= Protein turnover =

Replacement of broken-down proteins

Example protein half-lives
| Name | Half-Life |
|---|---|
| Collagen | 117 years |
| Eye lens crystallin | >70 years |
| RFC1 | 9 hours |
| RPS8 | 3 hours |
| Ornithine decarboxylase | 11 minutes |

In cell biology, protein turnover refers to the replacement of older proteins as they are broken down within the cell. Different types of proteins have very different turnover rates.

A balance between protein synthesis and protein degradation is required for good health and normal protein metabolism. More synthesis than breakdown indicates an anabolic state that builds lean tissues, more breakdown than synthesis indicates a catabolic state that burns lean tissues. According to D.S. Dunlop, protein turnover occurs in brain cells the same as any other eukaryotic cells, but that "knowledge of those aspects of control and regulation specific or peculiar to brain is an essential element for understanding brain function."

Protein turnover is believed to decrease with age in all senescent organisms including humans.
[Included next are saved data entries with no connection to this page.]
(** What becomes of the answer to a request that was carried out on the service. *)
Inductive delivered m w (envelope : SessionEnvelope (ServiceRequest Value)) q (t : Service.SessionState)
    w3 (answer : fails (ServiceResponse Value)) : mobile -> result (HostOutput.t Value) MobileWalletError.t -> Prop :=
| DeNotNumbered :
    U64_MAX < se_next_service_sequence t + 1 ->
    delivered m w envelope q t w3 answer (set_service m w3) (Err (MobileWalletError.Service ServiceError.SequenceExhausted))
| DeNotEncoded a :
    encode_service_frame (answer_frame w t (request_id envelope) answer) = Err a ->
    delivered m w envelope q t w3 answer (set_service m (numbered t w3))
      (Err (MobileWalletError.Service (ServiceError.Abi a)))
| DeUnfit h e :
    verdict (wallet_class_for_request q) (response_of answer) = Err e ->
    delivered m w envelope q t w3 answer (set_host (set_service m (numbered t w3)) h) (Err (MobileWalletError.Host e))
| DeAccepted h :
    verdict (wallet_class_for_request q) (response_of answer) = Ok tt -> in_step h (numbered t w3) ->
    delivered m w envelope q t w3 answer (set_host (set_service m (numbered t w3)) h)
      (Ok (HostOutput.Response (mkAcceptedResponse (request_id envelope) (response_of answer)))).

(** An exchange. The service is not touched, for want of an encoding or of a time;
    or it carried the request out once. *)
Inductive exchanged m (envelope : SessionEnvelope (ServiceRequest Value)) q :
    mobile -> result (HostOutput.t Value) MobileWalletError.t -> Prop :=
| ExNotEncoded a :
    encode_host_frame (Request envelope) = Err a ->
    exchanged m envelope q m (Err (MobileWalletError.Abi a))
| ExNotTimed clock c :
    now_unix_ms (ms_clock m) = (clock, Err c) ->
    exchanged m envelope q (set_clock m clock) (Err (MobileWalletError.Clock c))
| ExCarried clock now t w3 answer m' res :
    now_unix_ms (ms_clock m) = (clock, Ok now) ->
    carried (ms_service m) envelope now t w3 answer ->
    delivered (set_clock m clock) (ms_service m) envelope q t w3 answer m' res ->
    exchanged m envelope q m' res.

Lemma in_step_window h w q h1 frame : in_step h w -> wallet_request h q = (h1, Ok frame) ->
  exists s id, frame = request_of h s id q /\ wh_channel h = ChannelState.Ready s
    /\ (id ∉ wh_recent_request_ids h) /\ next_host_sequence s + 1 <= U64_MAX
    /\ wh_channel h1 = ChannelState.Ready (mkSession (ss_service_session_id s) (ss_capabilities s)
         (next_host_sequence s + 1) (Host.next_service_sequence s))
    /\ wh_request_id_order h1 = window (wh_request_id_order h) id
    /\ list_to_set (wh_request_id_order h1) ⊆ wh_recent_request_ids h1
    /\ wh_aged_out_request_ids h1 = ∅
    /\ wh_pending h1 = (<[id := RequestClass.Wallet (wallet_class_for_request q)]> ∅)
    /\ wh_host_session_id h1 = wh_host_session_id h
    /\ wh_restart_generation h1 = wh_restart_generation h.
Proof.
  intros [_ Ho Hr [Hp Ha] Hch] (s & id & e & -> & Hs & Hf & Hmax & ->)%wallet_request_asked.
  exists s, id. split_and!; try done; simpl.
  all: destruct (remember_window (Host.set_entropy h e) id (RequestClass.Wallet (wallet_class_for_request q)))
    as (R1 & R2 & R3 & R4 & R5 & R6); simpl; try done; try (rewrite <- Ho; apply Hch); try set_solver.
Qed.

(** A numbered answer on its way back to the host. *)
Lemma answer_delivered m q h1 s id now t w3 answer b' m' res :
  in_step (ms_host m) (ms_service m) -> wallet_request (ms_host m) q = (h1, Ok (request_of (ms_host m) s id q)) ->
  wh_channel (ms_host m) = ChannelState.Ready s -> sv_session (ms_service m) = Some t ->
  served (ms_service m) now (envelope_of (ms_host m) s id q) t w3 answer ->
  se_next_service_sequence t + 1 <= U64_MAX ->
  encode_service_frame (answer_frame (ms_service m) t id answer) = Ok b' ->
  (let! m, response := (set_service (set_host m h1) (numbered t w3), map_err MobileWalletError.Abi (decode_service_frame b')) in
   let '(h, output) := accept_service_frame (ms_host m) response in
   (set_host m h, map_err MobileWalletError.Host output)) = (m', res) ->
  delivered (set_host m h1) (ms_service m) (envelope_of (ms_host m) s id q) q t w3 answer m' res.
Proof.
  intros Hst Hq Hs Ht Hsrv Hnum Hb' H.
  destruct (in_step_window _ _ _ _ _ Hst Hq) as (s0 & id0 & Hfr & Hs0 & _ & _ & Hc1 & Ho1 & Hr1 & Ha1 & Hp1 & Hh1 & Hg1).
  rewrite Hs in Hs0. injection Hs0 as <-. injection Hfr as <-.
  apply (proj2 (frame_roundtrip Hhost Hservice)) in Hb' as [Hb' _]. rewrite Hb' in H. cbv beta iota zeta delta [map_err answer_frame] in H.
  cbn [ms_host set_service set_host] in H.
  destruct (st_sessions _ _ Hst) as (s' & t' & Hs' & Ht' & Eh & Ev & Eg & En & Ek).
  rewrite Hs in Hs'. rewrite Ht in Ht'. injection Hs' as <-. injection Ht' as <-. rewrite Eh, <- Ev, Eg, <- Hh1, <- Hg1 in H.
  destruct (accept_service_frame h1 _) as [h' r] eqn:Hacc.
  pose proof (answer_accepted _ _ _ _ _ _ _ _ Hc1 Hp1 Ha1 Ek Hnum Hacc) as [-> Ha]. cbv beta iota zeta in H.
  destruct (verdict _ _) as [[]|e] eqn:Hv; cbv beta iota zeta in H; injection H as <- <-; [|by apply DeUnfit].
  destruct Ha as (h2 & (S1 & S2 & S3 & S4 & S5 & S6 & S7) & T1 & T2 & T3 & T4 & T5 & T6 & T7).
  cbn in T1, T2, T3, T4, T5, T6, T7. apply DeAccepted; [done|]. destruct Hsrv as [_ Hwin Hch Hid].
  split; cbn; [| |by rewrite T3, T4, S3, S4|by rewrite T2, T5, S5|by apply Hch].
  - do 2 eexists. split_and!; [exact T1|reflexivity|..]; cbn; congruence.
  - rewrite Hwin, T3, S3, Ho1. by rewrite (st_window _ _ Hst).
Qed.

Lemma request_exchange m q h1 frame m' res :
  in_step (ms_host m) (ms_service m) -> wallet_request (ms_host m) q = (h1, Ok frame) ->
  exchange_inner url_parse (set_host m h1) frame = (m', res) ->
  exists s id, frame = request_of (ms_host m) s id q
    /\ exchanged (set_host m h1) (envelope_of (ms_host m) s id q) q m' res.
Proof.
  intros Hst Hq H. destruct (in_step_window _ _ _ _ _ Hst Hq) as (s & id & -> & Hs & Hf & Hmax & _).
  exists s, id. split; [done|]. unfold exchange_inner in H.
  destruct (encode_host_frame _) as [b|a] eqn:Hb; cbv beta iota zeta delta [map_err] in H; [|simplify_eq; by constructor].
  apply (proj1 (frame_roundtrip Hhost Hservice)) in Hb as [Hb _].
  destruct (now_unix_ms _) as [clock [now|c]] eqn:Hclock; cbv beta iota zeta in H; [|simplify_eq; by constructor].
  cbn [ms_service Mobile.set_clock set_host] in H.
  destruct (process_frame url_parse (ms_service m) b now) as [w' out] eqn:Hproc.
  destruct (serve_in_step _ _ _ _ _ _ _ _ _ Hst Hs Hf Hmax Hb Hproc) as (t & w3 & answer & Ht & Hsrv & Hcase).
  apply (ExCarried _ _ _ clock now t w3 answer); [done|by apply Hsrv|].
  destruct Hcase as [(Hx & -> & ->)|(Hnum & -> & ->)].
  { cbv beta iota zeta in H. injection H as <- <-. by apply DeNotNumbered. }
  destruct (encode_service_frame _) as [b'|a] eqn:Hb'; cbv beta iota zeta delta [map_err] in H.
  2:{ injection H as <- <-. by apply DeNotEncoded. }
  exact (answer_delivered (set_clock m clock) q h1 s id now t w3 answer b' m' res Hst Hq Hs Ht Hsrv Hnum Hb' H).
Qed.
This results in an increase in the amount of damaged protein within the body.

== Protein turnover in the exercise science ==
Four weeks of aerobic exercise has been shown to increase skeletal muscle protein turnover in previously unfit individuals. A diet high in protein increases whole body turnover in endurance athletes.

Some bodybuilding supplements claim to reduce the protein breakdown by reducing or blocking the number of catabolic hormones within the body. This is believed to increase anabolism. However, if protein breakdown falls too low then the body would not be able to remove muscle cells that have been damaged during workouts which would in turn prevent the growth of new muscle cells.